Last updated: March 15, 2026
The average U.S. household uses about 886 kWh of electricity per month, or roughly 10,632 kWh per year. At the national average rate of 16.72 cents per kWh, that works out to about $148 per month or $1,778 per year.
But "average" is misleading. A one-bedroom apartment in Oregon might use 400 kWh/month, while a four-bedroom house with a pool in Texas might use 2,000 kWh/month. Your consumption depends on where you live, how you heat and cool, what appliances you own, and how many people live in your home.

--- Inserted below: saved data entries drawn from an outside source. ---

(* ===== verification/CjsLoad.v ===== *)
(** * Loading CommonJS modules

    Models [Module._load], [Module.prototype.load], [Module.prototype.require]
    and the handlers of file extensions of
    [libjs-node/internal/modules/cjs/loader.js], over the resolver.

    The state is that of the resolver, [Module._cache], the module records,
    [relativeResolveCache], [process.mainModule], [requireDepth], the exports
    that carry the prototype which warns about circular dependencies, and a
    trace.  The code of a module is a tree of the calls that reach the loader,
    each continued with its answer: [require] of any module, [Module._load],
    and changes of [module.exports] and of [Module._cache].  Modules that assign
    [module.parent] ([setModuleParent]) or change [module.children] by hand are
    left out.  Reading and
    compiling files, [JSON.parse], native addons and builtin modules are
    parameters.  ES modules and hooks are not modelled: a file that is compiled
    as an ES module is a program as well. *)

From Stdlib Require Import QArith.
From S2P Require Import Prelude Effects JsString Realm Path Url RegExp PackageJson PathPosix EsmResolve CjsResolve.
#[local] Open Scope Z_scope.
#[local] Open Scope effect_scope.

Module CjsLoad.
Import PackageJson.

(** The parent of a load. *)
Inductive parent_arg :=
  | PUndefined
  | PNull
  | PModule (m : positive).

Definition parent_module (p : parent_arg) : option positive :=
  match p with PModule m => Some m | _ => None end.

(** What the code of a module does to the loader, less assignments of
    [module.parent] and changes of [module.children].  [from] is the module whose
    [require] is called; [None] is the module's own. *)
Inductive body :=
  | Done
  | Fail (e : jserror)
  | Require (from : option positive) (id : jsval) (k : result jsval -> body)
  | Load (request : jsstr) (parent : parent_arg) (isMain : bool) (k : result jsval -> body)
  | SetExports (v : jsval) (k : body)
  | SetCache (filename : jsstr) (m : positive) (k : body)
  | DeleteCache (filename : jsstr) (k : body).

How the Average Breaks Down by Category
The 886 kWh average splits roughly like this for a typical all-electric home:
| Category | % of Total | Monthly kWh | Monthly Cost |
|---|---|---|---|
| Heating and cooling | 40-50% | 350-440 | $59-74 |
| Water heating | 15-20% | 130-175 | $22-29 |
| Appliances (fridge, dryer, dishwasher, etc.) | 15-20% | 130-175 | $22-29 |
| Lighting | 8-10% | 70-90 | $12-15 |
| Electronics (TVs, computers, etc.) | 5-8% | 45-70 | $8-12 |
| Other (cooking, fans, chargers, etc.) | 5-10% | 45-90 | $8-15 |
In homes with gas heating and gas water heaters, the electricity breakdown shifts. HVAC and water heating move to the gas bill, and appliances, lighting, and electronics become a larger percentage of the electricity bill.

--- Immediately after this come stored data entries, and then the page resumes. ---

Lemma wf_append p m scan s :
  is_Some (heap s !! m) -> (scan = false -> forall r, heap s !! p = Some r -> m ∉ m_children r) ->
  wf s -> wf (updateChildren (PModule p) m scan s).
Proof.
  intros Hm Hscan W. apply wf_update; [|done]. intros r Hr. destruct (wf_children s W p r Hr) as [Hn Hc].
  destruct (scan && bool_decide (m ∈ m_children r)) eqn:E; [done|]. cbn. split; [done|]. split.
  - apply NoDup_app. split_and!; [done| |apply NoDup_singleton]. intros x Hx ->%list_elem_of_singleton.
    destruct scan; [cbn in E; by bool_hyps|]. by eapply Hscan.
  - apply Forall_app. split; [done|]. by apply Forall_singleton.
Qed.

Lemma wf_remove p m s : wf s -> wf (removeChild (PModule p) m s).
Proof.
  intros W. apply wf_update; [|done]. intros r Hr. destruct (wf_children s W p r Hr) as [Hn Hc].
  destruct (remove_first_spec m (m_children r) Hn) as (H1 & _ & H3). cbn. split_and!; [done..|].
  apply Forall_forall. intros x Hx. rewrite Forall_forall in Hc. apply Hc. by apply H3.
Qed.

(** The record of a new module. *)
Lemma wf_new_module f path parent s :
  (forall p, parent = Some p -> is_Some (heap s !! p)) -> wf s ->
  let m := next s in
  wf (State (resolver s) (_cache s) (<[m := Mod f path (VObject m) None false [] parent None false]> (heap s))
        (Pos.succ m) (relativeResolveCache s) (mainModule s) (requireDepth s) (circular s) (trace s)).
Proof.
  intros Hp [W1 W2 W3 W4 W5] m. assert (heap s !! m = None) as Hm.
  { destruct (heap s !! m) eqn:E; [|done]. apply W1 in E. unfold m in E. lia. }
  assert (forall x (y : module_), is_Some (heap s !! x) -> is_Some (<[m := y]> (heap s) !! x)) as Halive.
  { intros x y Hx. destruct (decide (m = x)) as [<-|Hne]; [rewrite lookup_insert_eq; by eexists|by rewrite lookup_insert_ne]. }
  split; cbn.
  - intros x r H. destruct (decide (m = x)) as [<-|Hne]; [lia|]. rewrite lookup_insert_ne in H by done. apply W1 in H. unfold m. lia.
  - intros g x Hg. apply Halive; by eapply W2.
  - intros x r H. destruct (decide (m = x)) as [<-|Hne].
    + rewrite lookup_insert_eq in H. injection H as <-. split; constructor.
    + rewrite lookup_insert_ne in H by done. destruct (W3 x r H) as [Hn Hc]. split; [done|].
      eapply Forall_impl; [exact Hc|]. intros c Hc'. by apply Halive.
  - intros x r p H Hpar. destruct (decide (m = x)) as [<-|Hne].
    + rewrite lookup_insert_eq in H. injection H as <-. cbn in Hpar. destruct (Hp p Hpar) as [r' Hr'].
      split; [by eapply W1|apply Halive; by eexists].
    + rewrite lookup_insert_ne in H by done. destruct (W4 x r p H Hpar). split; [done|]. by apply Halive.
  - intros x H. apply Halive; by apply W5.
Qed.

Lemma wf_fresh s p r : wf s -> heap s !! p = Some r -> next s ∉ m_children r.
Proof.
  intros W Hr Hin. destruct (wf_children s W p r Hr) as [_ Hc]. rewrite Forall_forall in Hc.
  destruct (Hc _ Hin) as [x Hx]. apply (wf_next s W) in Hx. lia.
Qed.

Lemma wf_started parent key f path isMain s :
  parent_held parent s -> wf s -> wf (started parent key f path isMain s).
Proof.
  intros Hp W. set (m := next s). set (par := parent_module parent).
  set (t := State (resolver s) (_cache s) (<[m := Mod f path (VObject m) None false [] par None false]> (heap s))
        (Pos.succ m) (relativeResolveCache s) (mainModule s) (requireDepth s) (circular s) (trace s)).
  assert (wf t) as Wt.
  { apply wf_new_module; [|done]. unfold par. destruct parent; [done..|]. intros p [= <-]. by apply Hp. }
  assert (heap t !! m = Some (Mod f path (VObject m) None false [] par None false)) as Hm by apply lookup_insert_eq.
  set (u := updateChildren parent m false t).
  assert (wf u /\ is_Some (heap u !! m)) as [Wu Hu].
  { unfold u. destruct parent as [| |p]; [by split; [|eexists]..|]. split; [|apply alter_alive; by eexists].
    apply wf_append; [by eexists| |done]. intros _ r Hr. destruct (Hp p eq_refl) as [x Hx].
    assert (m <> p) as Hne by (intros Heq; rewrite <- Heq in Hx; apply (wf_next s W) in Hx; unfold m in Hx; lia).
    unfold t in Hr. cbn in Hr. rewrite lookup_insert_ne in Hr by done. by eapply wf_fresh. }
  set (v := if isMain then update_mod m as_main (set_main m u) else u).
  assert (wf v /\ is_Some (heap v !! m)) as [Wv Hv].
  { unfold v. destruct isMain; [|done]. split; [|by apply alter_alive]. apply wf_field; [done|].
    destruct Wu as [W1 W2 W3 W4 W5]. split; try done. cbn. by intros x [= <-]. }
  apply (wf_ext (set_cache (<[f := m]> (_cache v)) v)).
  - unfold started, v, u. by destruct parent, isMain.
  - unfold started, v, u. destruct parent as [| |p], isMain; try done; cbn;
      (destruct (Hp p eq_refl) as [x Hx];
       assert (m <> p) as Hne by (intros Heq; rewrite <- Heq in Hx; apply (wf_next s W) in Hx; unfold m in Hx; lia);
       by rewrite (alter_insert_ne _ p) by done).
  - unfold started, v, u. by destruct parent, isMain.
  - unfold started, v, u. by destruct parent, isMain.
  - apply wf_set_cache; [|done]. intros g x Hg. destruct (decide (f = g)) as [<-|Hne].
    + rewrite lookup_insert_eq in Hg. by injection Hg as <-.
    + rewrite lookup_insert_ne in Hg by done. by eapply wf_cache.
Qed.

Lemma wf_delete f s : wf s -> forall e, wf (log e (set_cache (delete f (_cache s)) s)).
Proof.
  intros W e. apply (wf_ext (set_cache (delete f (_cache s)) s)); [done..|]. apply wf_set_cache; [|done].
  intros g m Hg. apply lookup_delete_Some in Hg as [_ Hg]. by eapply wf_cache.
Qed.

#[export] Instance wf_stable E : Stable E true (fun _ => wf).
Proof.
  split.
  - intros d request p isMain s t r W _. by apply (wf_ext s).
  - intros d f s t r W _. by apply (wf_ext s).
  - intros d c s _ W. by apply (wf_ext s).
  - intros d c s W. by apply (wf_ext s).
  - intros d c s W. by apply (wf_ext s).
  - intros d m v s. by apply wf_field.
  - intros d m f s. by apply wf_field.
  - intros d m p s. by apply wf_field.
  - intros d m s. by apply wf_field.
  - intros d s W. by apply (wf_ext s).
  - intros d s W. by apply (wf_ext s).
  - intros d [| |p] m f s W Hc; [done..|]. apply wf_append; [by eapply wf_cache|done|done].
  - intros d f m s W Hm. apply wf_set_cache; [|done]. intros g x Hg. destruct (decide (f = g)) as [<-|Hne].
    + rewrite lookup_insert_eq in Hg. by injection Hg as <-.
    + rewrite lookup_insert_ne in Hg by done. by eapply wf_cache.
  - intros d f s _ W. by apply wf_delete.
  - intros d parent key f path isMain s W _ Hp. by apply wf_started.
  - intros d parent key f s0 s _ _ W. unfold forget. cbv zeta. pose proof (wf_delete f s W (EvFailed f)) as Wd.
    destruct parent as [| |p]; cbn [has_parent]; [done| |].
    + by apply (wf_ext (log (EvFailed f) (set_cache (delete f (_cache s)) s))).
    + apply wf_remove. by apply (wf_ext (log (EvFailed f) (set_cache (delete f (_cache s)) s))).
Qed.

(** C21. The records of the loader stay well formed, whatever modules require,
    export, throw, and put in or delete from [Module._cache], as long as they do
    not assign [module.parent] nor change [module.children] by hand: the modules
    in [Module._cache], in lists of children and named as parents exist, no list
    names a child twice, and a parent is older than its child, so that the
    chain of parents of an error message ends. *)
Theorem cjs_modules_wellformed E n request parent isMain s s' r :
  parent_held parent s -> wf s -> _load E n request parent isMain s = Some (s', r) -> wf s'.
Proof. intros Hp W H. exact (load_keeps E (fun _ => wf) 0 n request parent isMain s s' r Hp W H). Qed.

(** ** Failure *)

(** C22. A module whose load fails leaves no trace: it is not in [Module._cache],
    its request is not in [relativeResolveCache], so that the next [require]
    starts over, and it is not among the children of the module that required
    it, whatever its own requires did before; the records stay well formed. *)
Theorem cjs_failed_load_leaves_no_trace E n parent key f isMain s s' e :
  parent_held parent s -> wf s -> _cache s !! f = None ->
  load_new E (_load E n) parent key f isMain s = Some (s', Throw e) ->
  wf s' /\ _cache s' !! f = None /\
  (forall p r, parent = PModule p -> heap s' !! p = Some r ->
     next s ∉ m_children r /\ (relativeResolveCache s' !! key = None)).
Proof.
  intros Hp W Hc H.
  set (X := match parent with PModule p => [p] | _ => [] end).
  assert (parent_in X parent) as HX by (destruct parent; [done..|by left]).
  assert (J (fun _ => wf) 0 X s) as HJ.
  { split; [done|]. destruct parent as [| |p]; [constructor..|]. constructor; [by apply Hp|constructor]. }
  assert (forall d X request parent isMain, parent_in X parent ->
    triple (J (fun _ => wf) d X) (_load E n request parent isMain) (fun _ => J (fun _ => wf) d X)) as Hload
    by (intros; by apply (inv_load E true _ (all_programs E))).
  assert (wf s') as W' by (eapply (inv_load_new E true _ (all_programs E) (_load E n) Hload 0 X parent key f isMain HX);
                             [|exact H]; done).
  split; [done|]. rewrite load_new_started in H.
  destruct (Posix.dirname (VString f)) as [path|e'] eqn:Hd;
    [|unfold Posix.dirname in Hd; cbn in Hd; by destruct (len f =? 0)]. cbv zeta in H.
  assert (J (fun _ => wf) 0 (next s :: X) (started parent key f path isMain s)) as HJ1.
  { split; [|apply started_allocated; by destruct HJ]. by apply wf_started. }
  unfold bind at 1, on_throw in H.
  destruct (prototype_load E (_load E n) (next s) f (started parent key f path isMain s)) as [[s1 [a|e1]]|] eqn:Hrun;
    [by unfold bind, gets, modify, ret in H| |done].
  injection H as <- <-.
  assert (wf s1) as W1.
  { eapply (inv_prototype_load E true _ (all_programs E) (_load E n) Hload 0 (next s :: X)); [|exact HJ1|exact Hrun]. by left. }
  unfold forget. cbv zeta. split.
  - destruct parent; apply lookup_delete_eq.
  - intros p r -> Hr. cbn in Hr. split; [|apply lookup_delete_eq].
    rewrite lookup_alter_eq in Hr. apply fmap_Some in Hr as (r1 & Hr1 & ->). cbn.
    by apply (remove_first_spec (next s) (m_children r1)), (wf_children s1 W1 p r1).
Qed.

Usage by State: It Is Not Even Close
State-level average consumption ranges from about 500 kWh/month to over 1,200 kWh/month. Climate is the primary driver.

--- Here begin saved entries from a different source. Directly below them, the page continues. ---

Lemma U_written p er s : U p s -> U p (log (Written er) (drop_flags (flags [kWriting; kExpectWriteCb]) s)).
Proof. intros H. steps H; [|by destruct (0 <? closed p)%nat]. exists false. by destruct busy. Qed.

Lemma U_drain p s : has (kState s) kDestroyed = false -> U p s -> U p (log (Emitted EvDrain) s).
Proof.
  intros HD H. pose proof (U_live_dead p s HD H) as Ha. pose proof (U_live_closed p s HD H) as Hc.
  steps H; [congruence|by rewrite Hc].
Qed.

Lemma U_prefinish p s : has (kState s) kDestroyed = false -> U p s -> U p (log (Emitted EvPrefinish) s).
Proof. intros HD H. pose proof (U_live_closed p s HD H) as Hc. steps H. by rewrite Hc. Qed.

Lemma U_error p er s :
  closed p = 0%nat -> has (kState s) kErrorEmitted = false -> U p s ->
  U p (log (Emitted (EvError er)) (raise_flags kErrorEmitted s)).
Proof. intros Hc HE H. steps H; [|by rewrite Hc]. rewrite HE in Herr. cbn in *. lia. Qed.

(** *** ['close'] *)

(** One more ['close'] is due in the code that runs. *)
Definition give (p : point) : point := Point (closed p) (S (due p)) (finishing p) (dead p) (silent p).

Lemma U_drop p s : U (give p) s -> U p s.
Proof. intros []. split; try done. cbn in *. lia. Qed.

Lemma U_destroyed p s : has (kState s) kDestroyed = false -> U p s -> U (give p) (log Destroyed (raise_flags kDestroyed s)).
Proof.
  intros HD H. pose proof (U_live_dead p s HD H) as Ha. steps H.
  - cbn. congruence.
  - rewrite HD in Hbudget. cbn in *. lia.
  - change (closed (give p)) with (closed p). by destruct (0 <? closed p)%nat.
  - intros Hs. cbn in Hs. destruct (Hsilent Hs). congruence.
  - by destruct (has (kState s) kDestroyed).
Qed.

Lemma U_wait p x s : U (give p) s -> U p (set_onKDestroy (Some x) s).
Proof.
  intros []. split; try done. cbn in *. lia.
Qed.

Lemma U_wake p x s : onKDestroy s = Some x -> U p s -> U (give p) (set_onKDestroy None s).
Proof.
  intros Hx []. split; try done. rewrite Hx in u_budget0. cbn in *. lia.
Qed.

Lemma uncalled_insert m d cb : (uncalled (<[d := (false, cb)]> m) <= S (uncalled m))%nat.
Proof.
  unfold uncalled. rewrite map_filter_insert_True by done.
  destruct (filter (fun p => p.2.1 = false) m !! d) eqn:H.
  - rewrite map_size_insert_Some by (by eexists). lia.
  - rewrite map_size_insert_None by done. lia.
Qed.

Lemma uncalled_call m d cb : m !! d = Some (false, cb) -> S (uncalled (<[d := (true, cb)]> m)) = uncalled m.
Proof.
  intros Hd. unfold uncalled. rewrite map_filter_insert_False by done. rewrite map_filter_delete, map_size_delete_Some.
  - assert (filter (fun p => p.2.1 = false) m !! d = Some (false, cb)) as Hf by by apply map_lookup_filter_Some.
    assert (size (filter (fun p => p.2.1 = false) m) <> 0%nat); [|lia].
    intros H0%map_size_empty_inv. by rewrite H0, lookup_empty in Hf.
  - eexists. by apply map_lookup_filter_Some.
Qed.

Lemma U_alloc p d cb s : U (give p) s -> U p (set_destroyers (<[d := (false, cb)]> (destroyers s)) s).
Proof.
  intros []. split; try done. cbn in *. pose proof (uncalled_insert (destroyers s) d cb). lia.
Qed.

States with the highest consumption:
- Louisiana: ~1,200 kWh/month (long, hot, humid summers)
- Alabama: ~1,200 kWh/month (heavy AC and electric heating)
- Tennessee: ~1,150 kWh/month (four-season climate, cheap rates encourage use)
- Mississippi: ~1,200 kWh/month (heat, humidity, older housing stock)
- Texas: ~1,100 kWh/month (extreme summer AC demand)
States with the lowest consumption:
- Hawaii: ~500 kWh/month (high rates force conservation, mild climate)
- California: ~550 kWh/month (high rates, mild coastal climate, aggressive efficiency standards)
- Vermont: ~550 kWh/month (small homes, non-electric heating common)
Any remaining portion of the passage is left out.